Have you ever wondered what causes leaves to change color?
Deciduous trees shed their leaves during winter to avoid any potential damage from ice crystals forming within their leaves. However, it would be wasteful if all the nutrients within the leaves just went to waste. Therefore, each year, deciduous trees recycle their leaves before shedding to recover some of the nutrients by taking apart cells in the leaves and storing the nutrients in their branches.

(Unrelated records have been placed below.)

Lemma sources_error st keys : server_ok max st -> existsb (other_key st) keys = true -> forall j src mx mn,
  bitop_sources undef keys j src mx mn st = Some (st, inl (RError ErrWrongType)).
Proof.
  intros Hok. induction keys as [|k keys IH]; [done|]. cbn [existsb bitop_sources]. intros Ho j src mx mn. go. unfold other_key in Ho at 1.
  destruct (keyspace st !! k) as [[o|]|] eqn:E; [|done|]; cbn [orb checkType] in *; go; [|by apply IH].
  apply Hok in E as [Hoo _]. destruct (decoded o Hoo) as (d & -> & Ed). go. rewrite Ed. go. by apply IH.
Qed.

Lemma sources_spec st keys : server_ok max st -> existsb (other_key st) keys = false -> forall (src : list (list Z)) (mx mn : nat),
  Forall (fun s => length s <= mx)%nat src -> (src <> [] -> Forall (fun s => mn <= length s)%nat src) -> (mn <= mx)%nat -> exists mn' : nat,
  let all := src ++ (bytes_of st <$> keys) in let mx' := foldl (fun m s => Nat.max m (length s)) mx (bytes_of st <$> keys) in
  bitop_sources undef keys (length src) src (Z.of_nat mx) (Z.of_nat mn) st = Some (st, inr (all, Z.of_nat mx', Z.of_nat mn')) /\
  (all <> [] -> Forall (fun s => mn' <= length s)%nat all) /\ (mn' <= mx')%nat.
Proof.
  intros Hok. cbv zeta. induction keys as [|k keys IH]; intros Ho src mx mn Hmx Hmn Hle; cbn [existsb bitop_sources fmap list_fmap foldl].
  { exists mn. rewrite app_nil_r. done. }
  apply orb_false_iff in Ho as [Hk Ho]. assert (exists mn1 : nat, bitop_sources undef (k :: keys) (length src) src (Z.of_nat mx) (Z.of_nat mn) st =
    bitop_sources undef keys (length (src ++ [bytes_of st k])) (src ++ [bytes_of st k]) (Z.of_nat (Nat.max mx (length (bytes_of st k)))) (Z.of_nat mn1) st /\
    (mn1 <= length (bytes_of st k))%nat /\ (src <> [] -> mn1 <= mn)%nat) as (mn1 & E & H1 & H2).
  { cbn [bitop_sources]. go. unfold bytes_of, other_key in *. rewrite length_app, Nat.add_1_r. destruct (keyspace st !! k) as [[o|]|] eqn:E; [|done|]; cbn [checkType]; go.
    - apply Hok in E as [Hoo _]. destruct (decoded o Hoo) as (d & -> & Ed). go. rewrite Ed. go.
      exists (if (length src =? 0)%nat || (Z.of_nat (length (str_value o)) <? Z.of_nat mn) then length (str_value o) else mn). split.
      + f_equal; [repeat case_zb; lia|by destruct (_ || _)].
      + destruct src; cbn [length Nat.eqb orb]; [done|]. case_zb; lia.
    - exists 0%nat. split; [|split; lia]. f_equal. cbn. lia. }
  cbn [bitop_sources] in E. rewrite E. destruct (IH Ho (src ++ [bytes_of st k]) (Nat.max mx (length (bytes_of st k))) mn1) as (mn' & E' & H').
  - apply Forall_app. split; [eapply Forall_impl; [exact Hmx|cbn; lia]|]. constructor; [lia|constructor].
  - intros _. apply Forall_app. split; [|by repeat constructor]. destruct src as [|s0 src]; [constructor|].
    eapply Forall_impl; [by apply Hmn|]. cbn. specialize (H2 ltac:(done)). lia.
  - lia.
  - exists mn'. rewrite <- app_assoc in E', H'. done.
Qed.

Lemma op_name_arg op st : bitop_name (op_name op) st = Some (st, inr op).
Proof. by destruct op. Qed.

Lemma other_keys st keys : existsb (fun k => bool_decide (abs st !! k = Some None)) keys = existsb (other_key st) keys.
Proof.
  induction keys as [|k keys IH]; [done|]. cbn [existsb]. rewrite IH, abs_lookup. f_equal. unfold other_key. by destruct (keyspace st !! k) as [[]|].
Qed.

Lemma longest_bound st keys : server_ok max st -> Z.of_nat (longest (bytes_of st <$> keys)) <= max + 8.
Proof.
  intros Hok. unfold longest. assert (forall m : nat, Z.of_nat m <= max + 8 -> Z.of_nat (foldl (fun m s => Nat.max m (length s)) m (bytes_of st <$> keys)) <= max + 8) as H; [|apply H; lia].
  induction keys as [|k keys IH]; intros m Hm; [done|]. cbn [fmap list_fmap foldl]. apply IH. pose proof (proj2 (bytes_of_ok st k Hok)). lia.
Qed.

(** The bytes a successful BITOP computes. *)
Lemma bitop_result st op keys : server_ok max st -> existsb (other_key st) keys = false -> keys <> [] -> (op = BITOP_NOT -> length keys = 1%nat) ->
  exists src (mn : nat) res, src = bytes_of st <$> keys /\
  bitop_sources undef keys 0 [] 0 0 st = Some (st, inr (src, Z.of_nat (longest src), Z.of_nat mn)) /\
  bitop_compute little aligned_access op src (Z.of_nat (longest src)) (Z.of_nat mn) = Some res /\
  Forall byteZ res /\ length res = longest src /\ bits res = spec_op op ((fun k => default [] (abs st !! k ≫= id)) <$> keys).
Proof.
  intros Hok Ho Hne Hnot. destruct (sources_spec st keys Hok Ho [] 0 0) as (mn & E & Hmn & Hle); [constructor|done|lia|]. cbv zeta in *. cbn [app length] in *.
  assert (bytes_of st <$> keys <> []) as Hn by (by destruct keys). assert (Forall (Forall byteZ) (bytes_of st <$> keys)) as Hb.
  { apply Forall_fmap, Forall_forall. intros k _. by apply bytes_of_ok. }
  exists (bytes_of st <$> keys), mn, (column op (bytes_of st <$> keys) <$> seq 0 (longest (bytes_of st <$> keys))). split; [done|]. split; [exact E|].
  rewrite bitop_compute_spec; [|done|done|intros; rewrite length_fmap; by apply Hnot|done|by apply Hmn]. split; [done|].
  split; [apply Forall_fmap, Forall_forall; intros x _; by apply column_byte|]. split; [by rewrite length_fmap, length_seq|].
  rewrite <- spec_op_bytes, <- list_fmap_compose by done. f_equal. apply list_fmap_ext. intros i k _. cbn. symmetry. apply bytes_of_bits.
Qed.
Lemma run_reads ops o changed : match o with Some o => strobj_ok o | None => True end -> Forall op_ok ops -> forallb is_get ops = true -> exists rs,
  bitfield_run undef o changed ops = Some (o, rs, 0) /\ spec_ops (bits (object_bytes o)) ops = (bits (object_bytes o), rs).
Proof.
  intros Ho. induction ops as [|op ops IH]; intros Hok Hg; cbn [bitfield_run spec_ops forallb] in *; [by eexists|].
  apply Forall_cons in Hok as [Hop Hok]. apply andb_true_iff in Hg as [Hg Hgs]. destruct (IH Hok Hgs) as (rs & E & Es).
  unfold bitfield_step, spec_step. rewrite Hg. unfold is_get in Hg. destruct (bf_opcode op); [|done..]. rewrite bitfield_get_spec by done. cbn [mbind option_bind].
  rewrite E. cbn [mbind option_bind]. rewrite Es. by eexists.
Qed.

(** ** Parsing *)

Definition offset_valid (sign : bool) (n : Z) (off : bit_offset) : Prop :=
  let o := match off with Plain o => o | Fields i => i * n end in
  in_s 64 n /\ match off with Plain o => in_s 64 o | Fields i => in_s 64 i /\ (1 <= n <= 64 -> in_s 64 (i * n)) end /\ (obey = true -> o < 8 * max).

Definition sub_valid (sub : subcommand) : Prop :=
  match sub with
  | SubOverflow _ => True
  | SubGet sign n off => offset_valid sign n off
  | SubSet sign n off v | SubIncrby sign n off v => offset_valid sign n off /\ in_s 64 v
  end.

Lemma target_spec sign n off st : offset_valid sign n off ->
  bitfield_type_offset obey max (type_arg sign n) (offset_arg off) st =
  Some (st, match spec_target obey max sign n off with inl e => inl (RError e) | inr o => inr (sign, n, o) end) /\
  (forall o, spec_target obey max sign n off = inr o -> 0 <= o < 8 * max /\ 1 <= n <= (if sign then 64 else 63)).
Proof.
  intros (Hn & Ho & Hobey). unfold bitfield_type_offset, spec_target. go. rewrite type_checked by done.
  destruct ((n <? 1) || (n >? (if sign then 64 else 63))) eqn:En; [done|]. go.
  assert (1 <= n <= 64) as Hn' by (destruct sign; lia). assert (getBitOffsetFromArgument obey max (offset_arg off) true n st =
    Some (st, if offset_error obey max (match off with Plain o => o | Fields i => i * n end) then inl (RError ErrBitOffset) else inr (match off with Plain o => o | Fields i => i * n end))) as ->.
  { destruct off as [o|i]; cbn [offset_arg]; [by apply plain_offset|]. destruct Ho as [Hi Hin]. apply fields_offset; [done|lia|by apply Hin]. }
  destruct (offset_error _ _ _) eqn:Eo; [done|]. split; [done|]. intros o [= <-]. split; [by apply (offset_ok obey)|]. destruct sign; lia.
Qed.

Definition last_bit (ops : list bitfieldOp) (m : Z) : Z :=
  foldl (fun m op => if is_get op then m else Z.max m (bf_offset op + bf_bits op - 1)) m ops.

Before the disassembling starts, trees take apart green chlorophyll molecules, which are responsible for photosynthesis. Since photosynthesis stops at this time, the unused energy absorbed from the sun would react with oxygen and damage the leaves before the tree could retrieve nutrients from them. To keep the destruction at a minimum, trees break down their chlorophyll molecules into less dangerous molecules such as nonfluorescent chlorophyll catabolite which are typically transparent or sometimes yellow. As the green chlorophyll molecules turn into transparent chlorophyll catabolite, other molecules with yellow or orange colouring are no longer overshadowed by green chlorophyll leaving the leaves appearing orange or yellow.
How about those bright red leaves you may ask? Some trees take an extra step in preventing the damage chlorophyll molecules may cause by building new molecules to shield the leaves from sunlight until the breakdown process finishes. These new molecules called anthocyanin tend to be red in colour. Trees that uses this method have their leaves turn bright red during fall.